▼

(** C8. The Identifier Codec round-trips: decoding the encoding of a
    valid triple of parent ID, kind and key ID gives the triple back;
    encoding what was decoded gives the identifier back; and decoding
    fails with a parse error on every string that is not the encoding of a
    valid triple.  The password decoder used by the application password
    resource reads back what its Create stores. *)
Theorem credential_id_round_trip :
  (forall objectId keyType keyId,
      validField objectId = true -> validKind keyType = true ->
      validField keyId = true ->
      CredentialID (CredentialId_String (NewCredentialID objectId keyType keyId))
      = inl (NewCredentialID objectId keyType keyId)) /\
  (forall x id, CredentialID x = inl id -> CredentialId_String id = x) /\
  (forall x, ~ wellFormed x -> CredentialID x = inr (MalformedIdentifier x)) /\
  (forall objectId keyId,
      validField objectId = true -> validField keyId = true ->
      PasswordID (CredentialId_String (NewCredentialID objectId "password" keyId))
      = inl (NewCredentialID objectId "password" keyId)).
Proof.
  split; [exact CredentialID_encode|].
  split; [intros x id H; apply (CredentialID_decode _ _ H)|].
  split.
  - intros x Hx. destruct (CredentialID x) as [id|e] eqn:E.
    + exfalso. apply Hx. apply CredentialID_decode in E as (<- & Ho & Hk & Hi).
      exists (ObjectId id), (KeyType id), (KeyId id). destruct id. auto.
    + apply CredentialID_error in E. congruence.
  - intros objectId keyId Ho Hi. unfold PasswordID.
    rewrite (CredentialID_encode _ "password" _ Ho eq_refl Hi). reflexivity.
Qed.

Lemma credential_id_round_trip_witness :
  CredentialID (CredentialId_String
                  (NewCredentialID Samples.sampleId "key" Samples.sampleKeyId))
  = inl (NewCredentialID Samples.sampleId "key" Samples.sampleKeyId) /\
  CredentialId_String (NewCredentialID Samples.sampleId "password" Samples.sampleKeyId)
  = rd_id Samples.samplePasswordData /\
  CredentialID "abc123" = inr (MalformedIdentifier "abc123") /\
  PasswordID (rd_id Samples.samplePasswordData)
  = inl (NewCredentialID Samples.sampleId "password" Samples.sampleKeyId).
Proof.
  destruct credential_id_round_trip as (Henc & Hdec & Hbad & Hpw).
  split; [apply Henc; reflexivity|].
  split; [apply Hdec; reflexivity|].
  split.
  - apply Hbad. intros (o & k & i & Ho & Hk & Hi & E).
    pose proof (Henc o k i Ho Hk Hi) as H. rewrite <- E in H.
    vm_compute in H. discriminate H.
  - apply (Hpw Samples.sampleId Samples.sampleKeyId); reflexivity.
Defined.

▲

### GOAL OF THE EXERCISE
Starting with the line with "CredentialID (CredentialId_String (NewCredentialID" above and going on through the line with "Ho & Hk & Hi).", transcribe every line exactly, both ends included, and add nothing.

### TASK SOLUTION
      CredentialID (CredentialId_String (NewCredentialID objectId keyType keyId))
      = inl (NewCredentialID objectId keyType keyId)) /\
  (forall x id, CredentialID x = inl id -> CredentialId_String id = x) /\
  (forall x, ~ wellFormed x -> CredentialID x = inr (MalformedIdentifier x)) /\
  (forall objectId keyId,
      validField objectId = true -> validField keyId = true ->
      PasswordID (CredentialId_String (NewCredentialID objectId "password" keyId))
      = inl (NewCredentialID objectId "password" keyId)).
Proof.
  split; [exact CredentialID_encode|].
  split; [intros x id H; apply (CredentialID_decode _ _ H)|].
  split.
  - intros x Hx. destruct (CredentialID x) as [id|e] eqn:E.
    + exfalso. apply Hx. apply CredentialID_decode in E as (<- & Ho & Hk & Hi).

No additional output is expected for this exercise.